In October, the death of Parag Desai, executive director of Wagh Bakri, one of India’s largest tea manufacturing companies, sent social media into a frenzy. Businessman “attacked by street dogs outside his home in Ahmedabad”, in the western part of the country, Indian media reported Scrolling. “While trying to escape, Desai fell and suffered serious head injuries.”

This is not the first time an incident like this has happened. “According to the Association for Prevention and Control of Rabies in India, a non-governmental organization based in Bangalore, there are around 1.74 million cases of dog bites every year in India,” which means more than 1% of India’s 1.4 billion people are bitten every year. If public opinion agrees on the need to control the country’s stray dog ​​population, animal rights activists believe so “The media is trying to do it ‘instigates hatred towards wild animals’and if media attention to the issue is increasing, this is not necessarily the case for the number of bites.

62 million street dogs

“What makes dog bites especially dangerous is that people who are bitten by rabid dogs are at risk of contracting rabies.” However, this viral disease that attacks the central nervous system is almost always fatal if not treated immediately. Dogs cause 99% of rabies infections in humans, according to the World Health Organization.

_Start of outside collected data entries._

(** * Frame descriptor tables of the multicore OCaml runtime

    A shallow embedding of [runtime/frame_descriptors.c]: the record
    parser [next_frame_descr], the index builder
    [build_frame_descriptors], the versioned table manager
    ([caml_init_frame_descriptors], [caml_register_frametable],
    [caml_get_frame_descrs]) and the lookup [caml_find_frame_descr].

    Target: a 64-bit little-endian machine (amd64, arm64), the only
    targets of the multicore native-code runtime.  Machine integers are
    [Z] with their wrap-around written out; pointers are addresses in
    [Z], [0] is [NULL]. *)

From stdpp Require Import base numbers option list gmap.

Local Open Scope Z_scope.

(** ** Machine integers *)

Definition word_modulus : Z := 2 ^ 64.

(** [uintnat]: unsigned machine word, arithmetic modulo [2^64]. *)
Definition uintnat (z : Z) : Z := z mod word_modulus.

(** [intnat]: signed machine word, two's complement. *)
Definition intnat (z : Z) : Z := (z + 2 ^ 63) mod word_modulus - 2 ^ 63.

Definition sizeof_uint32 : Z := 4.
Definition sizeof_ptr : Z := 8.
Definition NULL : Z := 0.

(** ** Raw memory holding the generated frame tables

    The tables emitted by ocamlopt are read-only data; the runtime only
    reads them.  A memory maps an address to the byte stored there. *)

Definition memory := Z -> Z.

Definition load_u8 (m : memory) (a : Z) : Z := m (uintnat a) mod 256.

Definition load_u16 (m : memory) (a : Z) : Z :=
  load_u8 m a + 256 * load_u8 m (a + 1).

Fixpoint load_le (m : memory) (n : nat) (a : Z) : Z :=
  match n with
  | O => 0
  | S n' => load_u8 m a + 256 * load_le m n' (a + 1)
  end.

Definition load_uintnat (m : memory) (a : Z) : Z := load_le m 8 a.
Definition load_intnat (m : memory) (a : Z) : Z := intnat (load_le m 8 a).

(** A memory image: [bytes] laid out from address [base], zero elsewhere. *)
Definition mem_of_bytes (base : Z) (bytes : list Z) : memory :=
  fun a => if (a <? base) then 0 else default 0 (bytes !! Z.to_nat (a - base)).

(** ** The frame descriptor record *)

(** Modelled from the spec: [struct frame_descr] is declared in
    caml/frame_descriptors.h, which is not among the sources.  Its layout
    is the one of the binary record format: a word-sized [retaddr], the
    16-bit [frame_size] and [num_live], then [num_live] 16-bit
    [live_ofs]. *)
Definition offsetof_frame_size : Z := 8.
Definition offsetof_num_live : Z := 10.
Definition offsetof_live_ofs : Z := 12.

Definition retaddr (m : memory) (d : Z) : Z := load_uintnat m d.
Definition frame_size (m : memory) (d : Z) : Z :=
  load_u16 m (d + offsetof_frame_size).
Definition num_live (m : memory) (d : Z) : Z :=
  load_u16 m (d + offsetof_num_live).

(** Modelled from the spec: the macro [Align_to(p, ty)] comes from the
    same missing header; it aligns [p] up to the size of [ty], a power of
    two, by adding [size - 1] and masking with [-size] in unsigned word
    arithmetic. *)
Definition Align_to (p size : Z) : Z :=
  Z.land (uintnat (p + size - 1)) (uintnat (- size)).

“India has the highest number of rabies deaths in the world. Of the approximately 59,000 annual deaths worldwide, 36% occur in India. Additionally, most of these deaths, between 30% and 60%, occur in children under 15 years of age. appropriate Scrolling. There are an estimated 62 million street dogs and 31 million pet dogs in the country.

Next, from “many patients do not take rabies seriously”. From October 2022 to March 2023, Safdarjung Hospital, New Delhi, recorded nearly 30,000 cases of dog bites. “Most patients who receive the first rabies vaccine do not show up for one or more of the three subsequent shots,” Madhuri Gupta, a nurse at a public hospital in the capital, told Indian media. He attributed this behavior to a lack of public awareness of the deadly nature of rabies.